# Diagonalization in oracle separation between QMA and PP

Reposting from cstheorystackexchange for more visibility:

Diagonalization is a very common technique to find oracle separations. For example, it can be used to separate $$\cal{P}$$ and $$\cal{NP}$$, with the essential idea being that of constructing an oracle in stages and diagonalizing any $$\cal{P}$$ machine against that oracle. Similarly, diagonalization arguments can also be used to diagonalize a $$\cal{BQP}$$ machine against an oracle like the Grover oracle, and achieve a separation between $$\cal{BQP}$$ and $$\cal{QMA}$$. I was wondering whether I can use diagonalization (against $$\cal{QMA}$$ machines) to separate classes like $$\cal{QMA}$$ and $$\cal{PP}$$, or $$\cal{QMA}$$ and $$\cal{AWPP}$$. Is there any literature on these types of separations? A subtlety that I note is that for the diagonalization argument against $$\cal{BQP}$$ machines, the essential idea is that the quantum machine cannot “search for a needle in a haystack”, meaning that if there are an exponential number of query states to keep track of, a quantum machine is almost blind to the change in any one of them. However, if you have a prover as well as a quantum machine, the prover can just “give you the needle”; meaning, the prover can just send you the right state to query. Can diagonalization still work in these settings?

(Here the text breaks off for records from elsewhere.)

(* ===== verification/Process.v ===== *)
(** The process that [kmain] starts: the memory it sees through its page
    directory, and the state in which the shell begins. *)
From S2P Require Import Prelude State Machine Image Framebuffer FramebufferFacts Isr Keyboard Serial SerialFacts Pic Interrupt InterruptFacts Syscall SyscallFacts SyscallCalls CString Stdio StdioFacts Printf Shell TokenizeFacts ShellFacts ShellTurn Descriptors Paging PagingFacts PagingProps Kheap KheapBitmap KheapSpec KheapOps Kmain Boot BootInit BootHeap BootSequence BootFinal.

(** * Maps from functions *)

Definition tabulate (f : Z -> option Z) (l : list Z) : gmap Z Z :=
  foldr (fun x m => match f x with Some v => <[x := v]> m | None => m end) ∅ l.

Lemma tabulate_lookup f l x : tabulate f l !! x = if decide (x ∈ l) then f x else None.
Proof.
  induction l as [|y l IH]; [rewrite decide_False by apply not_elem_of_nil; apply lookup_empty|]. cbn [tabulate foldr].
  fold (tabulate f l). destruct (decide (y = x)) as [->|Hne].
  - rewrite decide_True by (by left). destruct (f x) eqn:E; [apply lookup_insert_eq|]. rewrite IH. by case_decide.
  - rewrite (decide_ext (x ∈ y :: l) (x ∈ l)) by (rewrite elem_of_cons; intuition congruence).
    destruct (f y); [by rewrite lookup_insert_ne|done].
Qed.

(** * The address space *)

Section Space.
Context `{Layout}.

(** The byte at a physical address: a frame of the process, or memory that the
    kernel reaches at 3GB. *)
Definition frame_byte (p : paging_state) (m : gmap Z Z) (pa : Z) : option Z :=
  let code := pa - (user_code_pages_addr - KERNEL_VIRTUAL_BASE) in
  let stack := pa - (user_stack_page_addr - KERNEL_VIRTUAL_BASE) in
  if (0 <=? code) && (code <? 65536) then
    page ← user_code_pages p !! Z.to_nat (code / 4096); page !! Z.to_nat (code mod 4096)
  else if (0 <=? stack) && (stack <? 4096) then user_stack_page p !! Z.to_nat stack
  else m !! (pa + KERNEL_VIRTUAL_BASE).

(** [process_view p m m']: [m'] is what the CPU sees through the user directory. *)
Definition process_view (p : paging_state) (m m' : gmap Z Z) : Prop :=
  forall va, is_u32 va -> m' !! va = translate (tables_of p) (user_page_directory p) false va ≫= frame_byte p m.

(** That memory, for every address. *)
Definition process_memory (p : paging_state) (m : gmap Z Z) : gmap Z Z :=
  tabulate (fun va => translate (tables_of p) (user_page_directory p) false va ≫= frame_byte p m) (seqZ 0 4294967296).

Lemma process_memory_view p m : process_view p m (process_memory p m).
Proof.
  intros va Hva. unfold process_memory. rewrite tabulate_lookup, decide_True; [done|]. apply elem_of_seqZ. word_solve.
Qed.

Definition in_frames (x : Z) : Prop :=
  user_code_pages_addr <= x < user_code_pages_addr + 65536 \/ user_stack_page_addr <= x < user_stack_page_addr + 4096.

(** The image as the process sees it at [x]. *)
Definition loaded (m : gmap Z Z) (ms size x : Z) : Z := if x <? size then byte_at m (ms + x) else 0.
End Space.

#[global] Opaque process_memory.

(** The frames are distinct, and neither on the screen nor on the ring 0 stack. *)
Class ProcessLayout `{Layout} : Prop := {
  process_boot :: BootLayout;
  frames_distinct : user_code_pages_addr + 65536 <= user_stack_page_addr \/ user_stack_page_addr + 4096 <= user_code_pages_addr;
  screen_off_frames : forall x, fb <= x < fb + 4000 -> ~ in_frames x;
  trap_off_frames : forall x, trap_frame <= x < trap_frame + 68 -> ~ in_frames x;
  trap_off_pool : forall x, trap_frame <= x < trap_frame + 68 -> ~ in_pool x;
  trap_high : KERNEL_VIRTUAL_BASE <= trap_frame /\ trap_frame + 68 <= 0xC0400000
}.

Section View.
Context `{ProcessLayout}.
Context (p0 : paging_state) (m m' m0 : gmap Z Z) (ms size : Z).
Definition process_paging : paging_state :=
  with_user p0 (user_dir boot_pde) (fill code_pte 16 zero_table) stack_table (page_image m0 ms size <$> seqZ 0 16) zero_page.
Context (Htab : boot_page_table1 p0 = boot_table) (Hsize : is_u32 size).
Context (Hview : process_view process_paging m m').

Lemma view_eq va : is_u32 va -> m' !! va = kernel_frame va ≫= frame_byte process_paging m.
Proof. intros Hva. rewrite (Hview va Hva). f_equal. by apply (user_walk p0 _ _ false). Qed.

Lemma view_image x : 0 <= x < 65536 -> m' !! x = Some (loaded m0 ms size x).
Proof.
  intros Hx. rewrite view_eq by word_solve. unfold kernel_frame, user_frame.
  rewrite (proj2 (Z.leb_gt 0xC0000000 x)), (proj2 (Z.ltb_lt x 65536)) by lia. cbn [andb mbind option_bind]. unfold frame_byte.
  replace (user_code_pages_addr - KERNEL_VIRTUAL_BASE + x - (user_code_pages_addr - KERNEL_VIRTUAL_BASE)) with x by lia.
  rewrite (proj2 (Z.leb_le _ _)), (proj2 (Z.ltb_lt _ _)) by lia. cbn [andb process_paging with_user user_code_pages].
  rewrite seqZ_fmap_lookup by word_solve. cbn [mbind option_bind]. by apply page_image_lookup.
Qed.

Lemma view_stack x : 0xBFFFF000 <= x < 0xC0000000 -> m' !! x = Some 0.
Proof.
  intros Hx. rewrite view_eq by word_solve. unfold kernel_frame, user_frame.
  rewrite (proj2 (Z.leb_gt 0xC0000000 x)), (proj2 (Z.ltb_ge x 65536)), (proj2 (Z.leb_le 0xBFFFF000 x)), (proj2 (Z.ltb_lt x 0xC0000000)) by lia.
  cbn [andb mbind option_bind]. unfold frame_byte. cbn [process_paging with_user user_code_pages user_stack_page].
  pose proof frames_distinct.
  rewrite (proj2 (andb_false_iff (0 <=? _) _)) by (rewrite Z.leb_gt, Z.ltb_ge; lia).
  replace (user_stack_page_addr - KERNEL_VIRTUAL_BASE + (x - 0xBFFFF000) - (user_stack_page_addr - KERNEL_VIRTUAL_BASE))
    with (x - 0xBFFFF000) by lia.
  rewrite (proj2 (Z.leb_le _ _)), (proj2 (Z.ltb_lt _ _)) by lia. cbn [andb]. unfold zero_page. apply (seqZ_fmap_lookup (fun _ => 0)). lia.
Qed.

Lemma view_kernel x : 0xC0000000 <= x < 0xC0400000 -> ~ in_frames x -> m' !! x = m !! x.
Proof.
  intros Hx Hf. rewrite view_eq by word_solve. unfold kernel_frame.
  rewrite (proj2 (Z.leb_le _ _)), (proj2 (Z.ltb_lt _ _)) by lia. cbn [andb mbind option_bind]. unfold frame_byte, in_frames in *.
  rewrite !(proj2 (andb_false_iff (0 <=? _) _)) by (rewrite Z.leb_gt, Z.ltb_ge; lia). f_equal. lia.
Qed.
End View.

(** Port traffic without interrupts takes no key. *)
Lemma quiet_keys `{Env} (keys : trace -> list Z) `{!KbdSource keys} evs tr : Forall quiet_event evs -> keys (evs ++ tr) = keys tr.
Proof.
  intros Hq. induction Hq as [|e evs He _ IH]; [done|]. cbn [app].
  destruct e as [p v|p v|v]; cbn in He; [by rewrite key_out|by rewrite key_in|done].
Qed.

(** The drivers after [kmain]'s initialisation. *)
Lemma drivers_ready `{Layout} m0 tr0 k log ser cpu esp0 p k1 :
  length (k_isr k) = 256%nat -> length (kbd_buffer (k_kbd k)) = 256%nat -> Forall is_u8 (kbd_buffer (k_kbd k)) ->
  at_boot m0 tr0 (initialised k log ser cpu esp0 p) k1 ->
  isr_ok (k_isr k1) /\ kbd_ok (k_kbd k1) /\ dlab (uart_of (k_trace k1)) = false.
Proof.
  intros Hi Hl Hb Hboot. rewrite (ab_isr _ _ _ _ Hboot), (ab_kbd _ _ _ _ Hboot), (ab_uart _ _ _ _ Hboot).
  cbn [b_isr b_kbd b_uart initialised]. split_and!; [|constructor; cbn; try done; by rewrite Hl|done].
  constructor; [by rewrite !length_insert|..].
  - apply list_lookup_insert_eq. rewrite length_insert. lia.
  - rewrite list_lookup_insert_ne by lia. apply list_lookup_insert_eq. lia.
Qed.

(** * The start of the shell *)

(** Addresses that ring 3 may use. *)
Definition user_range (a n : Z) : Prop := 0 < a /\ a + n <= 65536 \/ 0xBFFFF000 <= a /\ a + n <= 0xC0000000.

(** The module is the shell: its literals are where the program expects them,
    and its variables are in the image or on the stack page. *)
Record shell_module `{UserLayout} `{ShellLayout} (m : gmap Z Z) (ms size : Z) : Prop := ShellModule {
  sm_range : forall s, s ∈ shell_literals -> 0 < lit_addr s /\ lit_addr s + Z.of_nat (length s) < 65536;
  sm_bytes : forall s i c, s ∈ shell_literals -> (s ++ [0]) !! i = Some c -> loaded m ms size (lit_addr s + Z.of_nat i) = c;
  sm_line : user_range line_buf_addr 128;
  sm_argv : user_range argv_addr 64;
  sm_ch : 0xBFFFF000 <= putchar_ch < 0xC0000000
}.

Section Start.
Context `{PollFuel} `{ProcessLayout} `{UserLayout} `{ShellLayout}.
Context (k k1 : kernel) (m' : gmap Z Z) (ms size : Z).
Context (Hfuel : (128 < poll_fuel)%nat) (Htab : boot_page_table1 (k_paging k) = boot_table) (Hsize : is_u32 size).
Context (Hmod : readable (k_mem k) ms (Z.min size 65536)) (Hshell : shell_module (k_mem k) ms size).
Context (Hboot : at_boot (k_mem k) (k_trace k) (in_user_mode k ms size) k1).
Context (Hview : process_view (k_paging k1) (k_mem k1) m').

Lemma view_is : process_view (process_paging (mapped_boot (k_paging k)) (k_mem k) ms size) (k_mem k1) m'.
Proof. pose proof Hview as Hv. rewrite (ab_paging _ _ _ _ Hboot) in Hv. exact Hv. Qed.

Lemma user_mapped a n : user_range a n -> mapped m' a n.
Proof.
  intros Ha i Hi. destruct Ha as [Ha|Ha].
  - eexists. split; [apply (view_image (mapped_boot (k_paging k)) (k_mem k1) m' (k_mem k) ms size Htab Hsize view_is); lia|].
    unfold loaded. destruct (Z.ltb_spec (a + i) size); [|word_solve]. destruct Hmod as (Hm & _).
    destruct (Hm (a + i)) as (v & Hv & Hu); [lia|]. unfold byte_at. by rewrite Hv.
  - exists 0. split; [|word_solve].
    apply (view_stack (mapped_boot (k_paging k)) (k_mem k1) m' (k_mem k) ms size Htab Hsize view_is). lia.
Qed.

Lemma kernel_kept x : 0xC0000000 <= x < 0xC0400000 -> ~ in_frames x -> m' !! x = k_mem k1 !! x.
Proof. apply (view_kernel (mapped_boot (k_paging k)) (k_mem k1) m' (k_mem k) ms size Htab Hsize view_is). Qed.

Lemma screen_kept x : fb <= x < fb + 4000 -> m' !! x = k_mem k1 !! x.
Proof. intros Hx. apply kernel_kept; [unfold fb in Hx; lia|by apply screen_off_frames]. Qed.

Lemma literal_text s : s ∈ shell_literals -> text_at m' (lit_addr s) s.
Proof.
  intros Hs. destruct (sm_range _ _ _ Hshell s Hs) as [Hl1 Hl2].
  pose proof literals_small as Hsm. rewrite Forall_forall in Hsm. destruct (Hsm s Hs) as [Hlen Hnz].
  constructor; [done| | |lia|lia].
  - split; [|done]. intros i c Hi. pose proof (lookup_lt_Some _ _ _ Hi) as Hlt. rewrite length_app in Hlt. simpl in Hlt.
    split; [|word_solve].
    rewrite (view_image (mapped_boot (k_paging k)) (k_mem k1) m' (k_mem k) ms size Htab Hsize view_is) by lia.
    f_equal. by apply (sm_bytes _ _ _ Hshell s).
  - intros i Hi Hs'. pose proof (sm_ch _ _ _ Hshell). destruct trap_high. unfold KERNEL_VIRTUAL_BASE in *.
    destruct Hs' as [Hs'|[Hs'|Hs']]; unfold fb in Hs'; lia.
Qed.

Lemma screen_seen : fb_ok (set_mem m' k1) /\ term_of (set_mem m' k1) = term_of k1.
Proof.
  pose proof (ab_fb _ _ _ _ Hboot) as Hfb.
  split; [apply (fb_ok_same k1); try done|apply term_same; try done]; intros x Hx; by apply screen_kept.
Qed.

(** The ring 0 stack is seen at its address. *)
Lemma frame_seen : trap_frame + 68 <= fb \/ fb + 4000 <= trap_frame -> mapped (k_mem k) trap_frame 68 -> mapped m' trap_frame 68.
Proof.
  intros Hap Hfr i Hr. destruct trap_high as [Ht1 Ht2]. unfold KERNEL_VIRTUAL_BASE in Ht1.
  rewrite kernel_kept by (lia || (apply trap_off_frames; lia)).
  rewrite (ab_mem _ _ _ _ Hboot); [by apply Hfr| |apply trap_off_pool; lia]. unfold in_window. lia.
Qed.

(** The shell starts on the screen of the boot. *)
Lemma shell_starts :
  length (k_isr k) = 256%nat -> length (kbd_buffer (k_kbd k)) = 256%nat -> Forall is_u8 (kbd_buffer (k_kbd k)) ->
  mapped (k_mem k) trap_frame 68 -> trap_frame + 68 <= fb \/ fb + 4000 <= trap_frame -> shell_ok (set_mem m' k1).
Proof.
  intros Hi Hl Hb Hfr Hap. destruct (drivers_ready _ _ k _ _ _ _ _ k1 Hi Hl Hb Hboot) as (Hisr & Hkbd & Hd). destruct screen_seen as [Hfb _].
  constructor; [|exact literal_text|apply user_mapped, Hshell|apply user_mapped, Hshell|done|done].
  constructor; [done|done|by apply frame_seen|].
  apply user_mapped. right. pose proof (sm_ch _ _ _ Hshell). lia.
Qed.

(** Nothing typed was lost. *)
Lemma input_starts `{Env} (keys : trace -> list Z) `{!KbdSource keys} :
  input_of keys (set_mem m' k1) = snd (decode_all (shift_active (k_kbd k)) (keys (k_trace k))).
Proof.
  unfold input_of. cbn [k_kbd k_trace set_mem]. rewrite (ab_kbd _ _ _ _ Hboot).
  destruct (ab_quiet _ _ _ _ Hboot) as (evs & -> & Hq). cbn [b_kbd in_user_mode initialised queue_of kbd_buf_count shift_active].
  change (queue_of (KbdState (shift_active (k_kbd k)) (kbd_buffer (k_kbd k)) 0 0 0)) with (@nil Z). cbn [app]. by rewrite (quiet_keys keys).
Qed.
End Start.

As one of the answers suggested, a way to approach an oracle separation between $$\cal{QMA}$$ and $$\cal{PP}$$ is to consider a language $$L$$, for any language $$A$$, such that $$L = \{1^{n} : |A \cap \{0, 1\}^{n}| > \frac{1}{2} 2^{n} \}.$$

Clearly, $$L \in \cal{PP}^{A}$$, and it is reasonable to think that $$L \notin \cal{QMA}^{A}$$ and we can use diagonalization to show it. However, for me, the analysis of the latter is getting complicated as I do not how to mathematically model the prover’s action: the prover can send any quantum state and can potentially send a quantum state unrelated to the previous one when the oracle is changed during diagonalization. I am looking for any reference or any explicit proof of this non-containment.